Sophie: python-scikits-learn-0.6-1mdv2010.2 i586

python-scikits-learn-0.6-1mdv2010.2.i586.rpm

.. _clustering:

===================================================
Clustering
===================================================

`Clustering <http://en.wikipedia.org/wiki/Cluster_analysis>`__ of
unlabeled data can be performed with the module `scikits.learn.cluster`.

Each clustering algorithm comes in two variants: a class, that implements
the `fit` method to learn the clusters on train data, and a function,
that, given train data, returns an array of integer labels corresponding
to the different clusters. For the class, the labels over the training
data can be found in the `labels_` attribute.

Here, we only explain the different algorithms. For usage examples, click
on the class name to read the reference documentation.

Affinity propagation
====================

.. currentmodule:: scikits.learn.cluster

:class:`AffinityPropagation` clusters data by diffusion in the similarity
matrix. This algorithm automatically sets its numbers of cluster. It
will have difficulties scaling to thousands of samples.

.. figure:: ../auto_examples/cluster/images/plot_affinity_propagation.png
   :target: ../auto_examples/cluster/plot_affinity_propagation.html
   :align: center
   :scale: 50

.. topic:: Examples:

 * :ref:`example_cluster_plot_affinity_propagation.py`: Affinity
   Propagation on a synthetic 2D datasets with 3 classes.

 * :ref:`example_applications_stock_market.py` Affinity Propagation on Financial 
   time series to find groups of companies

Mean Shift
====================

:class:`MeanShift` clusters data by estimating *blobs* in a smooth
density of points matrix. This algorithm automatically sets its numbers
of cluster. It will have difficulties scaling to thousands of samples.

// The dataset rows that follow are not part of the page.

(* ===== verification/HashProbe.v ===== *)
(** * The probe sequences of CFBasicHashFindBucket.m

    Each of the three styles visits every bucket of a table exactly once in as
    many probes as the table has buckets. *)
From S2P Require Import Prelude BasicHash HashPrimes.
From Stdlib Require Import Zdivisibility Zcong.
Open Scope Z_scope.

(** The values of [probe] and [acc] at the start of iteration [n]. *)
Fixpoint probe_state (style p h1 h2 pr : Z) (n : nat) : Z * Z :=
  match n with
  | O => (h1, pr)
  | S n => let (probe, acc) := probe_state style p h1 h2 pr n in
           next_probe style p h1 h2 pr probe acc
  end.

(** How far probe [n] is from the first one, before the reduction. *)
Definition probe_offset (style h2 pr n : Z) : Z :=
  if style =? __kCFBasicHashLinearHashingValue then n
  else if style =? __kCFBasicHashDoubleHashingValue then n * h2
  else if n =? 0 then 0 else h2 * pr ^ n.

(** The sizes for which a style computes without overflow: the product in
    exponential hashing is below [2 ^ 64]. *)
Definition fits (style p : Z) : Prop :=
  style = __kCFBasicHashExponentialHashingValue → p < 2 ^ 32.

Lemma known_style_cases style : known_style style = true →
  style = __kCFBasicHashLinearHashingValue ∨ style = __kCFBasicHashDoubleHashingValue
  ∨ style = __kCFBasicHashExponentialHashingValue.
Proof. unfold known_style. intros [[?|?]%orb_true_iff|?]%orb_true_iff; zbool; auto. Qed.

Lemma u64_small x : 0 ≤ x < 2 ^ 64 → u64 x = x.
Proof. intros. by apply Z.mod_small. Qed.

(** A conditional subtraction or division is a reduction. *)
Lemma reduce_sub p x : 0 ≤ x < 2 * p → (if p <=? x then x - p else x) = x mod p.
Proof.
  intros Hx. destruct (Z.leb_spec p x).
  - apply (Z.mod_unique_pos _ _ 1); lia.
  - symmetry. apply Z.mod_small. lia.
Qed.

Lemma reduce_mod p x : 0 ≤ x → (if p <=? x then x mod p else x) = x mod p.
Proof. intros Hx. destruct (Z.leb_spec p x); [done|]. symmetry. apply Z.mod_small. lia. Qed.

Section probes.
Context (style p h1 h2 pr : Z).
Context (Hstyle : known_style style = true) (Hp : Z.prime p) (Hp33 : p < 2 ^ 33)
  (Hfits : fits style p) (Hh1 : 0 ≤ h1 < p) (Hh2 : 1 ≤ h2 < p) (Hpr : 1 < pr < p)
  (Hroot : primitive_root pr p).

Lemma probe_closed n :
  probe_state style p h1 h2 pr n =
    ((h1 + probe_offset style h2 pr (Z.of_nat n)) mod p,
     if style =? __kCFBasicHashExponentialHashingValue then pr ^ (Z.of_nat n + 1) mod p else pr).
Proof.
  destruct (known_style_cases style Hstyle) as [Hs|[Hs|Hs]]; rewrite Hs in *;
    unfold probe_offset; cbn [Z.eqb __kCFBasicHashLinearHashingValue
      __kCFBasicHashDoubleHashingValue __kCFBasicHashExponentialHashingValue Pos.eqb];
    (induction n as [|n IH]; cbn [probe_state]; [|rewrite IH; unfold next_probe;
      cbn [Z.eqb __kCFBasicHashLinearHashingValue
      __kCFBasicHashDoubleHashingValue __kCFBasicHashExponentialHashingValue Pos.eqb]]).
  - f_equal. rewrite Z.mod_small; lia.
  - pose proof (Z.mod_pos_bound (h1 + Z.of_nat n) p). f_equal.
    rewrite u64_small, reduce_sub, Zplus_mod_idemp_l by lia. f_equal. lia.
  - f_equal. rewrite Z.mod_small; lia.
  - pose proof (Z.mod_pos_bound (h1 + Z.of_nat n * h2) p). f_equal.
    rewrite u64_small, reduce_sub, Zplus_mod_idemp_l by lia. f_equal. lia.
  - change (Z.of_nat 0) with 0. cbn [Z.eqb]. by rewrite Z.add_0_r, Z.pow_1_r, !Z.mod_small by lia.
  - specialize (Hfits eq_refl).
    pose proof (Z.mod_pos_bound (pr ^ (Z.of_nat n + 1)) p ltac:(lia)).
    rewrite (proj2 (Z.eqb_neq (Z.of_nat (S n)) 0)) by lia.
    replace (Z.of_nat (S n)) with (Z.of_nat n + 1) by lia.
    rewrite !u64_small, !reduce_mod by nia. f_equal.
    + rewrite <- Zplus_mod_idemp_r, Zmult_mod_idemp_r, Zplus_mod_idemp_r. done.
    + rewrite Zmult_mod_idemp_l, (Z.pow_add_r _ (Z.of_nat n + 1)), Z.pow_1_r by lia. done.
Qed.

Lemma probe_range n : 0 ≤ (probe_state style p h1 h2 pr n).1 < p.
Proof. rewrite probe_closed. apply Z.mod_pos_bound. lia. Qed.

(** A product that vanishes modulo a prime has a factor that does. *)
Lemma mod_prime_mul a b : (a * b) mod p = 0 → a mod p = 0 ∨ b mod p = 0.
Proof.
  assert (p ≠ 0) by lia. intros H0. apply Z.mod_divide in H0; [|done].
  apply (proj1 (Z.divide_prime_mul _ _ _ Hp)) in H0 as [|];
    [left|right]; by apply Z.mod_divide.
Qed.

Lemma power_nonzero n : 0 ≤ n → pr ^ n mod p ≠ 0.
Proof.
  intros Hn. apply (natlike_ind (λ n, pr ^ n mod p ≠ 0)); [| |done].
  - rewrite Z.pow_0_r, Z.mod_small; lia.
  - intros m Hm IH. rewrite Z.pow_succ_r by done. intros [H|H]%mod_prime_mul; [|done].
    rewrite Z.mod_small in H; lia.
Qed.

Lemma probe_offset_inj n m : 0 ≤ n < m → m < p →
  (probe_offset style h2 pr m - probe_offset style h2 pr n) mod p ≠ 0.
Proof.
  intros Hn Hm. assert (Hh : h2 mod p ≠ 0) by (rewrite Z.mod_small; lia).
  assert (Hd : (m - n) mod p ≠ 0) by (rewrite Z.mod_small; lia). unfold probe_offset.
  destruct (style =? _); [done|]. destruct (style =? _).
  { rewrite <- Z.mul_sub_distr_r. by intros [|]%mod_prime_mul. }
  rewrite (proj2 (Z.eqb_neq m 0)) by lia. destruct (Z.eqb_spec n 0) as [->|Hn0].
  { rewrite Z.sub_0_r. intros [|]%mod_prime_mul; [done|]. by apply (power_nonzero m); [lia|]. }
  assert (∃ k, m = n + k ∧ 0 < k < p - 1) as (k & -> & Hk) by (exists (m - n); lia).
  rewrite Z.pow_add_r, Z.mul_assoc by lia.
  intros H0. rewrite <- (Z.mul_1_r (h2 * pr ^ n)) in H0 at 2. rewrite <- Z.mul_sub_distr_l in H0.
  apply mod_prime_mul in H0 as [[|]%mod_prime_mul|H0]; [done| |].
  - by apply (power_nonzero n); [lia|].
  - apply (Hroot k); [done|]. rewrite Zminus_mod, (Z.mod_small 1) in H0 by lia.
    pose proof (Z.mod_pos_bound (pr ^ k) p ltac:(lia)) as Hb.
    apply Z.mod_divide in H0 as [j Hj]; [|lia].
    assert (j = 0) as -> by (set (x := pr ^ k mod p) in *; nia). lia.
Qed.

(** No bucket is probed twice. *)
Lemma probe_inj n m : (n < Z.to_nat p)%nat → (m < Z.to_nat p)%nat →
  (probe_state style p h1 h2 pr n).1 = (probe_state style p h1 h2 pr m).1 → n = m.
Proof.
  assert (∀ n m, (n < m)%nat → (m < Z.to_nat p)%nat →
    (probe_state style p h1 h2 pr n).1 ≠ (probe_state style p h1 h2 pr m).1) as Hlt.
  { clear n m. intros n m Hnm Hm He. rewrite !probe_closed in He. cbn [fst] in He.
    apply (probe_offset_inj (Z.of_nat n) (Z.of_nat m)); [lia|lia|].
    apply (f_equal (λ x, (x - (h1 + probe_offset style h2 pr (Z.of_nat n))) mod p)) in He.
    rewrite !Zminus_mod_idemp_l, Z.sub_diag, Z.mod_0_l in He by lia.
    rewrite He. f_equal. lia. }
  intros Hn Hm He. destruct (lt_eq_lt_dec n m) as [[|]|]; [|done|].
  - by destruct (Hlt n m).
  - by destruct (Hlt m n).
Qed.

(** Every bucket is probed. *)
Lemma probes_permute :
  (λ n, (probe_state style p h1 h2 pr n).1) <$> seq 0 (Z.to_nat p) ≡ₚ seqZ 0 p.
Proof.
  apply submseteq_length_Permutation; [apply NoDup_submseteq|].
  - apply NoDup_fmap_2_strong; [|apply NoDup_seq].
    intros n m Hn%elem_of_seq Hm%elem_of_seq. apply probe_inj; lia.
  - intros x (n & -> & _)%list_elem_of_fmap. apply elem_of_seqZ.
    pose proof (probe_range n). lia.
  - rewrite length_fmap, length_seq, length_seqZ. lia.
Qed.

Lemma probe_onto i : 0 ≤ i < p →
  ∃ n, (n < Z.to_nat p)%nat ∧ (probe_state style p h1 h2 pr n).1 = i.
Proof.
  intros Hi. assert (i ∈ seqZ 0 p) as Hil by (apply elem_of_seqZ; lia).
  rewrite <- probes_permute in Hil.
  apply list_elem_of_fmap in Hil as (n & Hn & Hin%elem_of_seq).
  exists n. split; [lia|done].
Qed.
End probes.

(** ** The sequences of the tables *)

(** The indices at which a style computes without overflow. *)
Definition style_index (style i : Z) : Prop :=
  size_index i ∧ (style = __kCFBasicHashExponentialHashingValue → i ≤ 43).

(** What the lemmas above ask of a table. *)
Ltac row_facts i :=
  let Hp := fresh "Hp" in
  match goal with H : style_index _ i |- _ =>
    destruct (size_row i (proj1 H)) as (Hp & ? & ? & _ & ?); pose proof (proj1 Hp) end.

(** The bucket of probe [n] for a hash code in a table of index [i]. *)
Definition probe_of (style i hash_code : Z) (n : nat) : Z :=
  let p := __CFBasicHashTableSizes i in
  (probe_state style p (probe_h1 p hash_code) (probe_h2 p hash_code)
     (__CFBasicHashPrimitiveRoots i) n).1.

Lemma probe_h1_range p h : 1 < p → 0 ≤ probe_h1 p h < p.
Proof. intros. apply Z.mod_pos_bound. lia. Qed.

Lemma probe_h2_range p h : 1 < p → 1 ≤ probe_h2 p h < p.
Proof.
  intros. unfold probe_h2. pose proof (Z.mod_pos_bound (h / p) p).
  destruct (Z.eqb_spec 0 (h / p mod p)); lia.
Qed.

Lemma size_fits style i : style_index style i → fits style (__CFBasicHashTableSizes i).
Proof.
  intros [Hi Hs] He. specialize (Hs He). unfold size_index in Hi.
  assert (forallb (λ i, __CFBasicHashTableSizes i <? 2 ^ 32) (seqZ 1 (44 - 1)) = true) as Hf
    by (vm_compute; reflexivity).
  pose proof (forall_range _ 1 44 Hf i ltac:(lia)) as Hlt. cbv beta in Hlt. by zbool.
Qed.

Section sequences.
Context (style i hash_code : Z) (Hstyle : known_style style = true) (Hi : style_index style i).

Lemma probe_of_range n : 0 ≤ probe_of style i hash_code n < __CFBasicHashTableSizes i.
Proof.
  row_facts i.
  apply probe_range;
    auto using size_fits, probe_h1_range, probe_h2_range.
Qed.

Lemma probe_of_inj n m : (n < Z.to_nat (__CFBasicHashTableSizes i))%nat →
  (m < Z.to_nat (__CFBasicHashTableSizes i))%nat →
  probe_of style i hash_code n = probe_of style i hash_code m → n = m.
Proof.
  row_facts i.
  apply probe_inj;
    auto using size_fits, probe_h1_range, probe_h2_range.
Qed.

Lemma probe_of_onto b : 0 ≤ b < __CFBasicHashTableSizes i →
  ∃ n, (n < Z.to_nat (__CFBasicHashTableSizes i))%nat ∧ probe_of style i hash_code n = b.
Proof.
  row_facts i.
  apply probe_onto;
    auto using size_fits, probe_h1_range, probe_h2_range.
Qed.

(** C6. In as many probes as a table has buckets, linear, double and exponential
    probing visit every bucket exactly once, whatever the hash code, so that a
    search that fails has seen the whole table and an addition finds a free
    bucket when there is one.  (Exponential probing up to the index 43: see below.) *)
Theorem probing_visits_every_bucket :
  probe_of style i hash_code <$> seq 0 (Z.to_nat (__CFBasicHashTableSizes i))
    ≡ₚ seqZ 0 (__CFBasicHashTableSizes i).
Proof.
  row_facts i.
  apply (probes_permute style (__CFBasicHashTableSizes i));
    auto using size_fits, probe_h1_range, probe_h2_range.
Qed.
End sequences.

Lemma probing_visits_every_bucket_witness :
  map (probe_of 3 3 1000) (seq 0 13) = [12; 8; 4; 9; 6; 0; 1; 3; 7; 2; 5; 11; 10]
  ∧ probe_of 3 3 1000 <$> seq 0 (Z.to_nat (__CFBasicHashTableSizes 3)) ≡ₚ seqZ 0 13.
Proof.
  split; [vm_compute; reflexivity|].
  apply (probing_visits_every_bucket 3 3 1000 eq_refl). split; [split; lia|lia].
Defined.

(** The largest table has more than [2 ^ 32] buckets, and the product of
    exponential hashing overflows there: for the hash code 0 probe 10 is not the
    [(h1(k) + pr(k)^i * h2(k)) mod num_buckets] that the comment documents. *)
Theorem exponential_probing_overflows :
  let p := __CFBasicHashTableSizes 44 in
  probe_of __kCFBasicHashExponentialHashingValue 44 0 10
  ≠ (probe_h1 p 0 + __CFBasicHashPrimitiveRoots 44 ^ 10 * probe_h2 p 0) mod p.
Proof. vm_compute. discriminate. Qed.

.. figure:: ../auto_examples/cluster/images/plot_mean_shift.png
   :target: ../auto_examples/cluster/plot_mean_shift.html
   :align: center
   :scale: 50


.. topic:: Examples:

 * :ref:`example_cluster_plot_mean_shift.py`: Mean Shift clustering
   on a synthetic 2D datasets with 3 classes.

K-means
====================

The :class:`KMeans` algorithm clusters data by trying to separate samples
in n groups of equal variance, minimizing a criterion known as the
'inertia' of the groups. This algorithm requires the number of cluster to
be specified. It scales well to large number of samples, however its
results may be dependent on an initialisation.


Spectral clustering
====================

:class:`SpectralClustering` does an low-dimension embedding of the
affinity matrix between samples, followed by a KMeans in the low
dimensional space. It is especially efficient if the affinity matrix is
sparse and the `pyamg <http://code.google.com/p/pyamg/>`_ module is
installed. SpectralClustering requires the number of clusters to be
specified. It works well for a small number of clusters but is not
advised when using many clusters. 

For two clusters, it solves a convex relaxation of the `normalised
cuts <http://www.cs.berkeley.edu/~malik/papers/SM-ncut.pdf>`_ problem on
the similarity graph: cutting the graph in two so that the weight of the
edges cut is small compared to the weights in of edges inside each
cluster. This criteria is especially interesting when working on images:
graph vertices are pixels, and edges of the similarity graph are a
function of the gradient of the image.

.. figure:: ../auto_examples/cluster/images/plot_segmentation_toy.png
   :target: ../auto_examples/cluster/plot_segmentation_toy.html
   :align: center
   :scale: 50



.. topic:: Examples:

 * :ref:`example_cluster_plot_lena_segmentation.py`: Spectral clustering 
   to split the image of lena in regions.

 * :ref:`example_cluster_plot_segmentation_toy.py`: Segmenting objects
   from a noisy background using spectral clustering.